Objective: Herein, we investigated the diurnal regulation of specialized proresolving mediators in humans and their role in controlling peripheral blood leukocyte and platelet activation.
Methods and results: Using lipid mediator profiling and healthy volunteers, we found that plasma concentrations of n-3 docosapentaenoic acid-derived D-series resolvins (RvDn-3 DPA) were regulated in a diurnal manner. The production and regulation of these mediators was markedly altered in patients at risk of myocardial infarct. These changes were associated with decreased 5-lipoxygenase expression and activity, as well as increased systemic adenosine concentrations. We also found a significant negative correlation between plasma RvDn-3 DPA and markers of platelet, monocyte, and neutrophil activation, including CD63 and CD11b.

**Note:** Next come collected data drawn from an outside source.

(** C32: an accepted response. What the client takes from a response answers
    the query it sent: same identifier, same question whatever the case of the
    name, not truncated; the addresses are those of the records of the type
    asked for, in order, and their time to live is within the configured
    bounds, or the one for empty answers when there is none. *)
Theorem parse_response_sound `{W : DnsWire} opts data id qtype domain l t :
  parse_response opts data id qtype domain = Ok (l, t) ->
  exists msg, answers_query data id qtype domain msg /\
    ((msg_rcode msg = RCODE_NXDOMAIN /\ l = []) \/
     (msg_rcode msg = RCODE_NOERROR /\ l = omap (record_ip qtype) (default [] (msg_answer msg)))) /\
    (l = [] -> t = empty_ttl opts) /\
    (l <> [] -> Z.min (min_ttl opts) (max_ttl opts) <= t <= Z.max (min_ttl opts) (max_ttl opts)).
Proof.
  unfold parse_response. destruct (wire_parse data) as [msg|] eqn:Hp; cbn [ok_or res_bind]; [|done].
  destruct (Z.eqb_spec (msg_id msg) id) as [Hid|]; cbn [negb]; [|done].
  destruct (sole_question msg) as [[qname question_type]|] eqn:Hq; cbn [ok_or res_bind]; [|done].
  destruct (Z.eqb_spec question_type qtype) as [->|]; cbn [negb orb]; [|done].
  destruct (eq_ignore_ascii_case _ _) eqn:Hn; cbn [negb]; [|done]. destruct (msg_tc msg) eqn:Htc; [done|].
  assert (Ha : answers_query data id qtype domain msg).
  { split; [done|]. split; [done|]. split; [done|]. exists qname. split; [done|]. by apply bool_decide_eq_true in Hn. }
  destruct (Z.eqb_spec (msg_rcode msg) RCODE_NXDOMAIN) as [Hr|].
  { intros [= <- <-]. exists msg. split; [done|]. split; [by left|]. by split. }
  destruct (Z.eqb_spec (msg_rcode msg) RCODE_NOERROR) as [Hr|]; cbn [negb]; [|done].
  assert (Hc : match msg_answer msg with Some records => collect_answers qtype records [] (u32_max - 1) | None => ([], u32_max - 1) end =
    (omap (record_ip qtype) (default [] (msg_answer msg)),
     foldl Z.min (u32_max - 1) (map rec_ttl (List.filter (fun r => rec_rtype r =? qtype) (default [] (msg_answer msg)))))).
  { destruct (msg_answer msg); cbn [default]; [by rewrite collect_answers_spec|done]. }
  rewrite Hc. intros [= <- <-]. exists msg. split; [done|]. split; [by right|].
  destruct (omap _ _); [by split|]. split; [done|]. intros _. apply clamp_range. lia.
Qed.
(* ===== verification/DnsTransport.v ===== *)
(** * The DNS stream transport

    [src/dns/transport.rs]: queries that share one connection, matched with
    their answers by identifier. The senders, the actor that owns the
    connection and its reader are steps on a shared state; the connector, the
    draws and the bytes that arrive are in the events. *)

From S2P Require Import Prelude.

(** ** Identifiers *)

(** The [loop] of [assign_id_and_register]; [None] when the draws given here
    are used up. *)
Fixpoint pick_id (draws : list Z) (pending : gmap Z nat) : option Z :=
  match draws with
  | [] => None
  | candidate :: draws =>
      match pending !! candidate with
      | None => Some candidate
      | Some _ => pick_id draws pending
      end
  end.

(** The identifier, the query with it, and the map; [n] stands for the
    sender's channel. *)
Definition assign_id_and_register (draws : list Z) (data : bytes) (n : nat) (pending : gmap Z nat)
    : option (Z * bytes * gmap Z nat) :=
  id ← pick_id draws pending;
  Some (id, be_bytes 2 id ++ zdrop 2 data, <[id := n]> pending).

(** ** Frames *)

(** What the actor writes for a query: its length in 16 bits and the query. *)
Definition dns_frame (data : bytes) : bytes := be_bytes 2 (as_u16 (zlen data)) ++ data.

(** One round of [reader_loop] on the bytes that have arrived: [None] when it
    waits for more, otherwise the message, if it is not empty, and the rest. *)
Definition reader_round (buf : bytes) : option (option bytes * bytes) :=
  if zlen buf <? 2 then None
  else
    let msg_len := be_val (ztake 2 buf) in
    let rest := zdrop 2 buf in
    if msg_len =? 0 then Some (None, rest)
    else if zlen rest <? msg_len then None
    else Some (Some (ztake msg_len rest), zdrop msg_len rest).

(** ** The transport *)

(** The capacity of the channel to the actor. *)
Definition TRANSPORT_CHANNEL : nat := 32.

(** [waiting]: the identifier each sender without an answer has used;
    [entering]: the senders whose message is not in the channel yet, in the
    order in which they wait for room, with their message; [queue]: the
    messages in the channel; [serving]: the one the actor has received and
    connects for or writes; [conn]: the bytes that were written and that
    arrived on the connection, when there is one; [answers]: what senders were
    given. *)
Record StreamTransport : Type := mkTransport {
  pending : gmap Z nat;
  waiting : gmap nat Z;
  entering : list (nat * (bytes * Z));
  queue : list (bytes * Z);
  serving : option (bytes * Z);
  conn : option (bytes * bytes);
  answers : list (nat * Res string (bytes * Z))
}.

Definition transport_new : StreamTransport := mkTransport ∅ ∅ [] [] None None [].

(** Sender [n], registered under [id], is given [r]. *)
Definition give (id : Z) (n : nat) (r : Res string (bytes * Z)) (t : StreamTransport) : StreamTransport :=
  mkTransport (delete id (pending t)) (delete n (waiting t)) (entering t) (queue t) (serving t) (conn t) (answers t ++ [(n, r)]).

(** The sender behind an identifier is given [r]. *)
Definition answer (id : Z) (r : Res string bytes) (t : StreamTransport) : StreamTransport :=
  match pending t !! id with
  | Some n => give id n (let? d := r in Ok (d, id)) t
  | None => t
  end.

(** [drain]: everyone is given the error. *)
Definition drain (e : string) (t : StreamTransport) : StreamTransport :=
  foldl (fun t id => answer id (Err e) t) t (map fst (map_to_list (pending t))).

Definition set_channel (t : StreamTransport) (e : list (nat * (bytes * Z))) (q : list (bytes * Z)) (x : option (bytes * Z))
    : StreamTransport :=
  mkTransport (pending t) (waiting t) e q x (conn t) (answers t).
Definition set_conn (t : StreamTransport) (c : option (bytes * bytes)) : StreamTransport :=
  mkTransport (pending t) (waiting t) (entering t) (queue t) (serving t) c (answers t).
(** The actor is back at its [select!]. *)
Definition served (t : StreamTransport) : StreamTransport := set_channel t (entering t) (queue t) None.

(** A sender registers; its message enters the channel; the actor receives a
    message, connects for it if there is no connection, and writes it; bytes
    arrive, the reader takes a message, and it ends; the timeout of a sender
    runs out. *)
Inductive TransportEvent : Type :=
| TSend (n : nat) (draws : list Z) (data : bytes)
| TEnter (n : nat)
| TTake
| TConnect (connected : Res string unit)
| TWrite (written : bool)
| TArrive (b : bytes)
| TRead
| TReaderExit
| TTimeout (n : nat).

(** [None] when the event cannot happen. A place in the channel goes to the
    senders in the order in which they wait, and the timeout of a sender starts
    once its message is in the channel. The actor connects without a timeout
    of its own and writes under one. *)
Definition transport_step (ev : TransportEvent) (t : StreamTransport) : option StreamTransport :=
  match ev with
  | TSend n draws data =>
      match waiting t !! n, bool_decide (n ∈ map fst (answers t)) with
      | None, false =>
          '(id, data, p) ← assign_id_and_register draws data n (pending t);
          Some (mkTransport p (<[n := id]> (waiting t)) (entering t ++ [(n, (data, id))]) (queue t) (serving t) (conn t) (answers t))
      | _, _ => None
      end
  | TEnter n =>
      '(i, (_, message)) ← list_find (fun e => fst e = n) (entering t);
      if decide (i < TRANSPORT_CHANNEL - length (queue t))%nat
      then Some (set_channel t (delete i (entering t)) (queue t ++ [message]) (serving t))
      else None
  | TTake =>
      match serving t, queue t with
      | None, message :: q => Some (set_channel t (entering t) q (Some message))
      | _, _ => None
      end
  | TConnect connected =>
      match serving t, conn t with
      | Some (data, id), None =>
          match connected with
          | Ok _ => Some (set_conn t (Some ([], [])))
          | Err e => Some (answer id (Err (String.append "connect failed: " e)) (served t))
          | Panic => None
          end
      | _, _ => None
      end
  | TWrite written =>
      match serving t, conn t with
      | Some (data, id), Some (out, arrived) =>
          if written then Some (set_conn (served t) (Some (out ++ dns_frame data, arrived)))
          else Some (set_conn (drain "write failed, connection reset" (served t)) None)
      | _, _ => None
      end
  | TArrive b => match conn t with Some (out, arrived) => Some (set_conn t (Some (out, arrived ++ b))) | None => None end
  | TRead =>
      match conn t with
      | Some (out, arrived) =>
          '(msg, rest) ← reader_round arrived;
          let t := set_conn t (Some (out, rest)) in
          match msg with
          | Some buf => Some (if 2 <=? zlen buf then answer (be_val (ztake 2 buf)) (Ok buf) t else t)
          | None => Some t
          end
      | None => None
      end
  | TReaderExit =>
      match serving t, conn t with
      | None, Some _ => Some (drain "connection reset by remote" (set_conn t None))
      | _, _ => None
      end
  | TTimeout n =>
      match waiting t !! n, bool_decide (n ∈ map fst (entering t)) with
      | Some id, false => Some (give id n (Err "DNS query timeout"%string) t)
      | _, _ => None
      end
  end.

Fixpoint transport_run (evs : list TransportEvent) (t : StreamTransport) : option StreamTransport :=
  match evs with
  | [] => Some t
  | ev :: evs => t ← transport_step ev t; transport_run evs t
  end.

(** ** Datagrams *)

Definition UDP_RECV_BUF : Z := 2048.

(** [UdpTransport::send]: a fresh socket, a random identifier, and one answer,
    cut at the size of the buffer; [received] is what arrives in time. *)
Definition udp_send (id : Z) (data : bytes) (received : Res string bytes) : Res string (bytes * Z) * list bytes :=
  if zlen data <? 2 then (Panic, [])
  else
    let data := be_bytes 2 id ++ zdrop 2 data in
    ((let? buf := received in Ok (ztake UDP_RECV_BUF buf, id)), [data]).

(** ** Lemmas *)

(** An answer is the response with the sender's identifier, or an error. *)
Definition answer_ok (a : nat * Res string (bytes * Z)) : Prop :=
  match snd a with Ok (d, id) => 2 <= zlen d /\ be_val (ztake 2 d) = id | Err _ => True | Panic => False end.

(** The two maps are inverse to each other, and who has an answer does not
    wait and has no other. *)
Record transport_inv (t : StreamTransport) : Prop := {
  ti_inverse : forall id n, pending t !! id = Some n <-> waiting t !! n = Some id;
  ti_answered : forall n, n ∈ map fst (answers t) -> waiting t !! n = None;
  ti_once : NoDup (map fst (answers t));
  ti_ok : Forall answer_ok (answers t)
}.

Lemma transport_new_inv : transport_inv transport_new.
Proof. split; cbn; [done|set_solver|constructor|constructor]. Qed.

(** Taking [n] out of both maps with a result. *)
Lemma give_inv t id n r :
  transport_inv t -> pending t !! id = Some n -> answer_ok (n, r) -> transport_inv (give id n r t).
Proof.
  intros [Hi Ha Ho Hk] Hp Hr. pose proof (proj1 (Hi id n) Hp) as Hw. split; cbn.
  - intros i m. rewrite !lookup_delete_Some, Hi. split; intros [Hne Hm]; (split; [|done]); intros ->; apply Hne.
    + congruence.
    + apply Hi in Hm. congruence.
  - intros m. rewrite map_app, elem_of_app, lookup_delete_None. cbn. rewrite list_elem_of_singleton. intros [Hm| ->]; [right; by apply Ha|by left].
  - rewrite map_app. apply NoDup_app. split; [done|]. split; [|apply NoDup_singleton]. cbn. intros m Hm Hn.
    apply list_elem_of_singleton in Hn as ->. apply Ha in Hm. congruence.
  - apply Forall_app. split; [done|]. by constructor.
Qed.

Lemma set_conn_inv t c : transport_inv t -> transport_inv (set_conn t c).
Proof. by intros []. Qed.
Lemma set_channel_inv t e q x : transport_inv t -> transport_inv (set_channel t e q x).
Proof. by intros []. Qed.

Lemma answer_inv id r t :
  transport_inv t -> (forall d, r = Ok d -> 2 <= zlen d /\ be_val (ztake 2 d) = id) -> r <> Panic -> transport_inv (answer id r t).
Proof.
  intros Hi Hr Hp. unfold answer. destruct (pending t !! id) as [n|] eqn:Hn; [|done]. apply give_inv; [done..|].
  destruct r as [d|e|]; cbn; [by apply Hr|done|done].
Qed.

Lemma drain_inv e t : transport_inv t -> transport_inv (drain e t).
Proof.
  unfold drain. generalize (map fst (map_to_list (pending t))) as ids. intros ids. revert t.
  induction ids as [|id ids IH]; intros t Hi; [done|]. cbn [foldl]. apply IH. by apply answer_inv.
Qed.

Lemma pick_id_fresh draws p id : pick_id draws p = Some id -> p !! id = None.
Proof.
  induction draws as [|d draws IH]; cbn [pick_id]; [done|]. destruct (p !! d) eqn:Hd; [done|]. by intros [= <-].
Qed.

Incubation of RvDn-3 DPA with peripheral blood from healthy volunteers and patients with cardiovascular disease significantly and dose-dependently decreased platelet and leukocyte activation. Furthermore, administration of RvD5n-3 DPA to ApoE-/- (apolipoprotein E deficient) mice significantly reduced platelet-leukocyte aggregates, vascular thromboxane B2 concentrations, and aortic lesions.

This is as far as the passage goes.